Semoga segala kebaikan dan pertolongan semuanya mendapat berkah dari Allah Swt. Dan akhirnya kami menyadari bahwa makalah ini masih jauh dari kata sempurna, karena keterbatasan ilmu yang saya miliki. Untuk itu kami dengan kerendahan hati mengharapkan saran dan kritik yang sifatnya membangun dari semua pihak demi membangun makalah ini.

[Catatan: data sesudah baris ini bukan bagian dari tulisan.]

Lemma forgive_instruction_obligations n accs w w' :
  0 <= n -> process_forgive_debt program_id n accs w = Ok w' -> tracks accs w w'.
Proof.
  unfold process_forgive_debt. intros Hn H. open_handler H. track.
  apply find_liquidity_inv in E7 as [Hl _].
  pose proof (list.Forall_lookup_1 _ _ _ _ (rng_borrows _ (read_obligation_ranges _ _ _ E2)) Hl)
    as (_ & _ & [Ha _] & _).
  assert (deposits v2 = []) as Hd by (destruct (deposits v2); [done|discriminate]).
  eapply move_forgive; [|exact Hd|exact E10].
  apply min_nonneg; [by apply from_int_nonneg|]. apply min_nonneg; [exact Ha|nonneg].
Qed.

Lemma update_config_obligations c rl accs w w' :
  process_update_reserve_config program_id c rl accs w = Ok w' -> tracks accs w w'.
Proof. unfold process_update_reserve_config. intros H. open_handler H. track. Qed.

Lemma redeem_fees_obligations accs w w' :
  process_redeem_fees program_id accs w = Ok w' -> tracks accs w w'.
Proof. unfold process_redeem_fees. intros H. open_handler H. track. Qed.

Lemma flash_borrow_instruction_obligations n accs w w' :
  process_flash_borrow_reserve_liquidity program_id n accs w = Ok w' -> tracks accs w w'.
Proof. unfold process_flash_borrow_reserve_liquidity. intros H. open_handler H. track. Qed.

Lemma flash_repay_instruction_obligations n i accs w w' :
  process_flash_repay_reserve_liquidity program_id n i accs w = Ok w' -> tracks accs w w'.
Proof. unfold process_flash_repay_reserve_liquidity. intros H. open_handler H. track. Qed.

#[local] Hint Resolve init_market_obligations set_market_owner_obligations
  init_reserve_obligations refresh_reserve_instruction_obligations
  deposit_instruction_obligations redeem_instruction_obligations init_obligation_obligations
  refresh_obligation_instruction_obligations pledge_instruction_obligations
  deposit_and_pledge_obligations withdraw_instruction_obligations
  withdraw_and_redeem_obligations borrow_instruction_obligations repay_instruction_obligations
  liquidate_instruction_obligations forgive_instruction_obligations update_config_obligations
  redeem_fees_obligations flash_borrow_instruction_obligations
  flash_repay_instruction_obligations : tracking.

Lemma process_instruction_obligations accs input w w' :
  keys_sized accs -> is_u64 (current_slot w) ->
  process_instruction program_id accs input w = Ok w' ->
  (forall n, Instruction.unpack input = Ok (LiquidateObligationAndRedeemReserveCollateral n) ->
     liquidates = true) ->
  tracks accs w w'.
Proof.
  unfold process_instruction. intros Hk Hs H Hliq. minv H.
  destruct v; try discriminate;
    try (apply unpack_inv in E as Ht; [|discriminate]; destruct Ht as (_ & _ & Hwf);
         cbn in Hwf; try (destruct Hwf as [Hn Hq]); eauto with tracking; fail).
  - minv H. apply metadata_length in E0. by eapply metadata_tracks.
Qed.
End instructions.
Lemma refresh_reserve_reserves i p o w w' :
  is_u64 (current_slot w) -> _refresh_reserve program_id i p o w = Ok w' -> tracks w w'.
Proof.
  unfold _refresh_reserve. intros Hs H. minv H. subst.
  assert (Ht : tracks w v0).
  { track. apply rtc_once, rmove_prices; apply get_price_nonneg in E0 as [Hp Hq]; [exact Hp|].
    pose proof (smoothed_price_nonneg _ (read_reserve_wf _ _ _ E)).
    destruct (_ =? NULL_PUBKEY); [exact Hp|]. destruct smoothed_market_price; [by apply Hq|done]. }
  eapply tracks_trans; [exact Ht|]. eapply refresh_interest_reserves; [|exact H].
  by eapply tracks_slot.
Qed.

Lemma deposit_liquidity_reserves n a1 a2 a3 a4 a5 a6 a7 a8 a9 w w' c :
  0 <= n ->
  _deposit_reserve_liquidity program_id n a1 a2 a3 a4 a5 a6 a7 a8 a9 w = Ok (w', c) ->
  tracks w w'.
Proof.
  unfold _deposit_reserve_liquidity. intros Hn H. minv H. subst. track.
  first_move rmove_deposit; [exact Hn|eassumption|]. then_stale.
Qed.

Lemma redeemed_nonneg r n r' x :
  reserve_wf r -> 0 <= n -> redeem_collateral r n = Ok (r', x) -> 0 <= x.
Proof.
  unfold redeem_collateral. intros Hwf Hn H. minv H. subst.
  apply exchange_rate_nonneg in E; [|done]. exact (redeemed_tokens_nonneg _ _ _ E Hn E0).
Qed.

Banda Aceh, 6 Februari 2024.
Sahibun Khalifa
Daftar Isi
Cover...
Kata Pengantar...ii
Daftar Isi...iii
Bab I : Pendahuluan...1
A. Latar Belakang...1
B. Rumusan Masalah...2
C. Tujuan Penulisan...2
Bab II : Pembahasan...3
A. Menjalin hubungan suci dengan Khadijah R. A...3
B. Renovasi Ka’bah dan keputusan Nabi Saw...4
C. Peristiwa Gua Hira’...6
Bab III : Penutup...8
A. Kesimpulan...8 Daftar Pustaka...
Bab I Pendahuluan A. Latar Belakang
Sebelum kedatangan Islam dan masa kerasulan Nabi Muhammad SAW, masyarakat Arab hidup dalam lingkungan yang dipenuhi dengan tradisi suku dan kebiasaan lokal. Perkawinan lebih cenderung menjadi urusan suku dan kelompok, diatur oleh kebiasaan dan norma-norma yang berbeda di setiap wilayah. Praktek- praktek seperti "nikah mut'ah" atau pernikahan sementara, serta poligami yang tidak terbatas, merupakan bagian dari praktik-praktik jahiliyah yang ada pada masa itu. Wanita dalam masyarakat Arab pra-Islam sering kali tidak memiliki hak-hak yang sama dengan pria dalam hal pernikahan, warisan, atau bahkan hak untuk menolak pernikahan yang tidak diinginkan. Namun, dengan munculnya Nabi Muhammad SAW sebagai utusan Allah dan penyebar ajaran Islam, terjadi revolusi moral dan sosial yang mempengaruhi berbagai aspek kehidupan, termasuk perkawinan. Nabi Muhammad SAW tidak hanya membawa wahyu Allah yang mengatur pernikahan dan hubungan keluarga secara tegas, tetapi juga menjadi teladan hidup bagi umatnya dalam segala hal, termasuk dalam menjalani pernikahan yang adil dan penuh kasih sayang.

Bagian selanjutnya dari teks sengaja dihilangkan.